“Gigil” is one of those Tagalog words that doesn’t have an exact English equivalent. It’s a state of excitement on the edge of frustration, very much like the idiom “champing at the bit.”
I used to talk about finishing books like I was slaying a dragon. Books were something I had to defeat. Something that gave me a sense of satisfaction once I completed the task. And I used to think that was all it took…that I needed to learn to finish novels and that was it. I would get better and the dragons would fall faster.
Sometime between writing The Ikessar Falcon and Blackwood Marauders in 2018, something changed.
I didn’t get better at slaying the dragon…but I started to enjoy the dance. I started to enjoy the heat on my face. I started to enjoy the pain.
I’m not sure what happened. But I started wanting to push the boundaries of what I’ve done with my work. Bitch Queen Book 3 was arguably the book that told me hey, this isn’t enough to just do what you already did with the other two. You have to escalate that plot, you have to elevate it to something you can barely explain yourself, you have to push your craft even if it means reaching your breaking point, physically and mentally. The outline was really straightforward…I ended up using it only for the first act of the novel.
The rest, I can’t even explain till people have read it.
It’s like knowing yes, you can defeat the dragon this way, but wait–let me get back in there. Let me try it another way. Let me try another weapon, let me try two at once. And then of course whatever I did there, I have to outdo. I’m working on two projects now that–if you had told me I’d be writing two projects like this at once, years ago, I’d tell you you were out of your mind. It turns out I am. At least, that’s what writing these days feel like. By the end of the day my brain feels pleasantly numb and empty, and I can only stare at the sky with a can of beer and wonder at my choices in life.
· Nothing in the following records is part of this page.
(** Modelled from the spec: [produce(items)]: claim [len(items)] sequences [pc+1 .. pc+n]; each
    claimed [s] must satisfy [s - capacity < gating()] (it suffices for
    the last one), otherwise the producer waits; then write the slots in
    order and publish the range. *)
Definition produce (d : disruptor) (items : list A) : outcome * disruptor :=
  match state d with
  | DRAINING | CLOSED => (Misuse, d)
  | NEW | RUNNING =>
      let hi := producer_cursor d + Z.of_nat (length items) in
      if hi - capacity d <? gating d then
        (Done, mkDisruptor (capacity d)
                 (write_all (capacity d) (ring d) (producer_cursor d + 1) items)
                 hi (workers d) RUNNING (has_handler d) (handler_calls d)
                 (error_log d) (published d ++ items))
      else (Blocked, d)
  end.

(** Modelled from the spec: The ordered read of the slots [s, s+1, ..., s+n-1]. *)
Fixpoint read_batch (d : disruptor) (s : Z) (n : nat) : list (option A) :=
  match n with
  | O => []
  | S n' => read d s :: read_batch d (s + 1) n'
  end.

(** Modelled from the spec: One iteration of consumer [i]'s worker loop (steps 1 to 5 of the
    spec's section 4.4): batch [cursor+1 .. producer_cursor], [consume],
    error routing, cursor advance. With nothing new it waits. *)
Definition worker_step (d : disruptor) (i : nat) : outcome * disruptor :=
  match workers d !! i with
  | None => (Misuse, d)
  | Some w =>
      if producer_cursor d <=? cursor w then (Blocked, d)
      else
        let batch := read_batch d (cursor w + 1) (Z.to_nat (producer_cursor d - cursor w)) in
        let w' := mkWorker (producer_cursor d) (delivered w ++ [batch]) (close_calls w) in
        let d' := set_workers d (<[i := w']> (workers d)) in
        match consume_raises i batch with
        | None => (Done, d')
        | Some e =>
            if has_handler d then
              (Done, mkDisruptor (capacity d') (ring d') (producer_cursor d') (workers d')
                       (state d') (has_handler d') (handler_calls d' ++ [(i, batch, e)])
                       (error_log d') (published d'))
            else
              (Done, mkDisruptor (capacity d') (ring d') (producer_cursor d') (workers d')
                       (state d') (has_handler d') (handler_calls d')
                       (error_log d' ++ [(i, batch, e)]) (published d'))
        end
  end.

(** Modelled from the spec: [close()], first half: stop accepting publications. *)
Definition begin_close (d : disruptor) : outcome * disruptor :=
  match state d with
  | NEW | RUNNING => (Done, set_state d DRAINING)
  | DRAINING | CLOSED => (Done, d)
  end.

(** Modelled from the spec: [close()], second half: once every consumer has caught up with the
    producer cursor, call each consumer's [close] once. *)
Definition finish_close (d : disruptor) : outcome * disruptor :=
  match state d with
  | DRAINING =>
      if forallb (fun w => cursor w =? producer_cursor d) (workers d) then
        (Done, set_state (set_workers d
                 (map (fun w => mkWorker (cursor w) (delivered w) (S (close_calls w)))
                      (workers d))) CLOSED)
      else (Blocked, d)
  | CLOSED => (Done, d)
  | NEW | RUNNING => (Blocked, d)
  end.

(** Modelled from the spec: Let every worker run one iteration (consumers [0 .. n-1]). *)
Fixpoint drain_from (i : nat) (n : nat) (d : disruptor) : disruptor :=
  match n with
  | O => d
  | S n' => drain_from (S i) n' (snd (worker_step d i))
  end.

(** Modelled from the spec: [close()] as called by the user: stop publications, wait for the
    consumers to drain, call their [close], end in CLOSED. *)
Definition close (d : disruptor) : outcome * disruptor :=
  let d1 := snd (begin_close d) in
  finish_close (drain_from 0 (length (workers d1)) d1).

(** Modelled from the spec: The atomic steps an execution interleaves. *)
Inductive action :=
  | ARegister
  | AProduce (items : list A)
  | AWorker (i : nat)
  | ABeginClose
  | AFinishClose
  | AClose.

Definition step (d : disruptor) (a : action) : outcome * disruptor :=
  match a with
  | ARegister => register_consumer d
  | AProduce items => produce d items
  | AWorker i => worker_step d i
  | ABeginClose => begin_close d
  | AFinishClose => finish_close d
  | AClose => close d
  end.

Definition run (d : disruptor) (acts : list action) : disruptor :=
  fold_left (fun d a => snd (step d a)) acts d.

(** Modelled from the spec: The freshly constructed dispatcher ([new] with [size = K > 0]). *)
Definition init (K : Z) (handler : bool) : disruptor :=
  mkDisruptor K (repeat None (Z.to_nat K)) (-1) [] NEW handler [] [] [].

(** Modelled from the spec: The log that receives callback failures: the handler's if one is
    configured, otherwise the default log. *)
Definition failure_log (d : disruptor) : list (nat * list (option A) * E) :=
  if has_handler d then handler_calls d else error_log d.

(** Modelled from the spec: The failures of consumer [i] over the batches [bs] it was handed. *)
Definition raised (i : nat) (bs : list (list (option A))) : list (list (option A) * E) :=
  omap (fun b => match consume_raises i b with Some e => Some (b, e) | None => None end) bs.

(** Modelled from the spec: The invariants of spec section 3 (and the bookkeeping they need) on a
    dispatcher state: every consumer's cursor lies between -1 and the
    producer cursor, and the batches it was handed are exactly the
    published items up to its cursor; the producer is less than
    [capacity] ahead of the gating sequence; every slot of a sequence not
    yet read by all consumers holds that sequence's item; callback
    failures are logged per consumer; the lifecycle facts. *)
Definition worker_ok (pc : Z) (pub : list A) (w : worker) : Prop :=
  -1 <= cursor w <= pc /\
  concat (delivered w) = map Some (take (Z.to_nat (cursor w + 1)) pub) /\
  Forall (fun b => b <> []) (delivered w).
I don’t even know why I’m doing these. There is no guarantee any of this will sell. But commercial or even critical success is not the reason I write in the first place. I get the business side out of the way as fast as I can, but at the end of the day, it’s just that feeling of wanting to conquer these stories…of getting in there and dancing with those dragons.
And it’s scary and most days I don’t know what I’m doing or why. I just know I love it. Nanggigigil ako. I want to see how much bigger my stories can get, while still learning to control them, while still exploring elaborate character arcs and relationships. I want to wade through this insanity of politics and swords and dragons and airships and magic and gunpowder and monsters, and never leave.